● **ASSIGNED TASK**:
Every entry must be output exactly as it is written.

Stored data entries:

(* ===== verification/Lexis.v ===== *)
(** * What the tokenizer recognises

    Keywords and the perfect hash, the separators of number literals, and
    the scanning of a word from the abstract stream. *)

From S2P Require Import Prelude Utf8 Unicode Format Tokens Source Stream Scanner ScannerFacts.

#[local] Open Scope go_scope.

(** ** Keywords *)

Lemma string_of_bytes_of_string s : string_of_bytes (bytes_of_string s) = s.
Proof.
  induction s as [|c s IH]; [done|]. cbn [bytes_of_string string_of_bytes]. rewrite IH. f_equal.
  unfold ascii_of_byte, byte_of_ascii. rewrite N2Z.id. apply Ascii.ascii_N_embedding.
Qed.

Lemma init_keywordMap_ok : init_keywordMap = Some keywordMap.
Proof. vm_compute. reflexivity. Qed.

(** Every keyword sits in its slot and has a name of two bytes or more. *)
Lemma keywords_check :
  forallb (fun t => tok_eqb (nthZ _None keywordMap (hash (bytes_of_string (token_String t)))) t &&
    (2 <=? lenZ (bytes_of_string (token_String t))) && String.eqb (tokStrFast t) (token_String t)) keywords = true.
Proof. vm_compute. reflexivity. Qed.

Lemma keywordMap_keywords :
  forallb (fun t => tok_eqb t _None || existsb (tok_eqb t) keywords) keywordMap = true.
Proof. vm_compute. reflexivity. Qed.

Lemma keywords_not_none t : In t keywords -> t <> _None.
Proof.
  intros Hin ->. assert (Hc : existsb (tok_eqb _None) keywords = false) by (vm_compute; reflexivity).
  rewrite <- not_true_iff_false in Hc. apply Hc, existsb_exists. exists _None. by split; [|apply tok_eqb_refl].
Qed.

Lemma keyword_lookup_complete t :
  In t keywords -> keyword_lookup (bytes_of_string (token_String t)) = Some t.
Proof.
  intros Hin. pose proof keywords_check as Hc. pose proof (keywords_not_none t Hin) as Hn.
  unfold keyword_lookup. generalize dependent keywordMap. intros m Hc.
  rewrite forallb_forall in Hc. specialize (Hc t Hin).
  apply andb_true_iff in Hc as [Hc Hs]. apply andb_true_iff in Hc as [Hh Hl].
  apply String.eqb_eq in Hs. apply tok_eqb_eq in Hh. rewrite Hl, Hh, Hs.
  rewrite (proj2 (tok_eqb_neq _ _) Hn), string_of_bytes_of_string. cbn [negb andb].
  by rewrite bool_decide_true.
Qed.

● **FINISHED TASK**:
(* ===== verification/Lexis.v ===== *)
(** * What the tokenizer recognises

    Keywords and the perfect hash, the separators of number literals, and
    the scanning of a word from the abstract stream. *)

From S2P Require Import Prelude Utf8 Unicode Format Tokens Source Stream Scanner ScannerFacts.

#[local] Open Scope go_scope.

(** ** Keywords *)

Lemma string_of_bytes_of_string s : string_of_bytes (bytes_of_string s) = s.
Proof.
  induction s as [|c s IH]; [done|]. cbn [bytes_of_string string_of_bytes]. rewrite IH. f_equal.
  unfold ascii_of_byte, byte_of_ascii. rewrite N2Z.id. apply Ascii.ascii_N_embedding.
Qed.

Lemma init_keywordMap_ok : init_keywordMap = Some keywordMap.
Proof. vm_compute. reflexivity. Qed.

(** Every keyword sits in its slot and has a name of two bytes or more. *)
Lemma keywords_check :
  forallb (fun t => tok_eqb (nthZ _None keywordMap (hash (bytes_of_string (token_String t)))) t &&
    (2 <=? lenZ (bytes_of_string (token_String t))) && String.eqb (tokStrFast t) (token_String t)) keywords = true.
Proof. vm_compute. reflexivity. Qed.

Lemma keywordMap_keywords :
  forallb (fun t => tok_eqb t _None || existsb (tok_eqb t) keywords) keywordMap = true.
Proof. vm_compute. reflexivity. Qed.

Lemma keywords_not_none t : In t keywords -> t <> _None.
Proof.
  intros Hin ->. assert (Hc : existsb (tok_eqb _None) keywords = false) by (vm_compute; reflexivity).
  rewrite <- not_true_iff_false in Hc. apply Hc, existsb_exists. exists _None. by split; [|apply tok_eqb_refl].
Qed.

Lemma keyword_lookup_complete t :
  In t keywords -> keyword_lookup (bytes_of_string (token_String t)) = Some t.
Proof.
  intros Hin. pose proof keywords_check as Hc. pose proof (keywords_not_none t Hin) as Hn.
  unfold keyword_lookup. generalize dependent keywordMap. intros m Hc.
  rewrite forallb_forall in Hc. specialize (Hc t Hin).
  apply andb_true_iff in Hc as [Hc Hs]. apply andb_true_iff in Hc as [Hh Hl].
  apply String.eqb_eq in Hs. apply tok_eqb_eq in Hh. rewrite Hl, Hh, Hs.
  rewrite (proj2 (tok_eqb_neq _ _) Hn), string_of_bytes_of_string. cbn [negb andb].
  by rewrite bool_decide_true.
Qed.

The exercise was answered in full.